I know, not because I am psychic, but because I have had this conversation before, what genetic counselors will say when this line of attack is launched. First, they will talk about their own commitment to be supportive of all choices for their patients, including the choice not to terminate, which is incredibly important to your patients but doesn’t matter at all to anti-abortion activists.  They don’t care if you are a good counselor, or a good person, since it doesn’t change the fact that a large percentage (how large; under dispute) of all those who receive a diagnosis of Down syndrome, for example, will choose to abort. Second, they will argue that prenatal testing has a value beyond the opportunity to terminate, which is true but a bit disingenuous for the same reason as above.
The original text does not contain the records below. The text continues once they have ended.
(** X22.  The [ReplaceAttr] of the inner handler formats a top-level [time]
    attribute before the user's function sees it, passes every other attribute
    to the user's function unchanged, and panics on a top-level attribute with
    key [time] whose value is no time. *)
Theorem NewHandler_formats_time_first (o : Options) (hp hp' : Heap)
    (h : Handler) :
  NewHandler (Some o) hp = Done (h, hp') ->
  let user := match ReplaceAttr o with
              | Some replace => replace
              | None => fun _ a => Done a
              end in
  exists replace,
    slog.hoReplaceAttr (handlerOptions (handler h)) = Some replace /\
    (forall t,
       replace [] (slog.mkAttr slog.TimeKey (slog.TimeValue t)) =
       user [] (slog.mkAttr slog.TimeKey
                  (slog.StringValue (time_Format t "2006-01-02 15:04:05")))) /\
    (forall v,
       (forall t, v <> slog.TimeValue t) ->
       replace [] (slog.mkAttr slog.TimeKey v) = Panic) /\
    (forall groups a,
       groups <> [] \/ slog.Key a <> slog.TimeKey ->
       replace groups a = user groups a).
Proof.
  intros Hn user.
  destruct (NewHandler_chosen o hp) as [w [hp1 [Hn1 _]]].
  rewrite Hn1 in Hn. injection Hn as <- <-. cbn [handler].
  assert (Hother : forall groups (a : slog.Attr),
            groups <> [] \/ slog.Key a <> slog.TimeKey ->
            defaultTimeReplaceAttr groups a = Done a).
  { intros groups a Hga. unfold defaultTimeReplaceAttr.
    destruct groups as [|g groups]; cbn [length Nat.eqb andb]; [|reflexivity].
    destruct Hga as [Hg|Hk]; [contradiction|].
    apply String.eqb_neq in Hk. rewrite Hk. reflexivity. }
  exists (match ReplaceAttr o with
          | Some u => fun groups a =>
              match defaultTimeReplaceAttr groups a with
              | Done a' => u groups a'
              | Panic => Panic
              end
          | None => defaultTimeReplaceAttr
          end).
  split; [destruct (Format o), (ReplaceAttr o); reflexivity|].
  subst user. split; [|split].
  - intros t. destruct (ReplaceAttr o); reflexivity.
  - intros v Hv.
    assert (Hp : defaultTimeReplaceAttr [] (slog.mkAttr slog.TimeKey v) = Panic).
    { unfold defaultTimeReplaceAttr. cbn.
      destruct v as [s0|t|x]; try reflexivity. destruct (Hv t eq_refl). }
    destruct (ReplaceAttr o); rewrite Hp; reflexivity.
  - intros groups a Hga. destruct (ReplaceAttr o);
      rewrite (Hother _ _ Hga); reflexivity.
Qed.

End construct.


(* ===================================================================== *)
(** ** The fields of a line *)
(* ===================================================================== *)

Section logging.
Context `{GoLib} `{GoText}.

Lemma andThen_Panic {A B} (x : outcome A) : andThen x (fun _ => @Panic B) = Panic.
Proof. destruct x; reflexivity. Qed.

(** *** The fields *)

Lemma addAttrs_plain o prefix groups attrs : forall fields,
  slog.hoReplaceAttr o = None ->
  addAttrs o prefix groups attrs fields = Done (foldl (put prefix) fields attrs).
Proof.
  induction attrs as [|a attrs IH]; intros fields Ho; [reflexivity|].
  cbn [addAttrs foldl]. unfold addAttr at 1, replaced. rewrite Ho.
  cbn [andThen]. unfold put at 2.
  destruct (String.eqb (slog.Key a) EmptyString); cbn [andThen]; apply IH, Ho.
Qed.

Lemma fields_plain o attrs groups r :
  slog.hoReplaceAttr o = None ->
  LineHandler_fields o attrs groups r =
  Done (foldl (put (strings_Join groups ".")) ∅ (attrs ++ rAttrs r)).
Proof.
  intros Ho. unfold LineHandler_fields.
  rewrite addAttrs_plain by exact Ho. cbn [andThen].
  rewrite addAttrs_plain by exact Ho. rewrite foldl_app. reflexivity.
Qed.

Lemma qualify_inj prefix k k' : qualify prefix k = qualify prefix k' -> k = k'.
Proof.
  unfold qualify. destruct (negb (String.eqb prefix EmptyString)); [|auto].
  intros Heq. apply String.app_inj in Heq. apply String.app_inj in Heq.
  exact Heq.
Qed.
Prenatal testing puts termination on the table as an option.

 

What I don’t like about this defensive posture is that it implies that giving families the option to terminate is not a good enough reason to do testing, or that we are unwilling to champion it as such. I don’t think this is how most counselors feel, but it is natural to try and tiptoe around the sensitivities of others, especially when those sensitivities are emotionally charged and involve a lot of judging – judging of us, and of our patients, whose feelings as well as medical options we would like to protect. But ultimately I think it is a better and stronger position to argue on behalf of what we do without defensiveness. We shouldn’t base our case for prenatal testing on the need to provide reassurance or how it improves prenatal care because those are not our best arguments and it makes us sound ashamed.

 

And meanwhile, stayed tuned on Hobby Lobby, where a decision is expected in early June.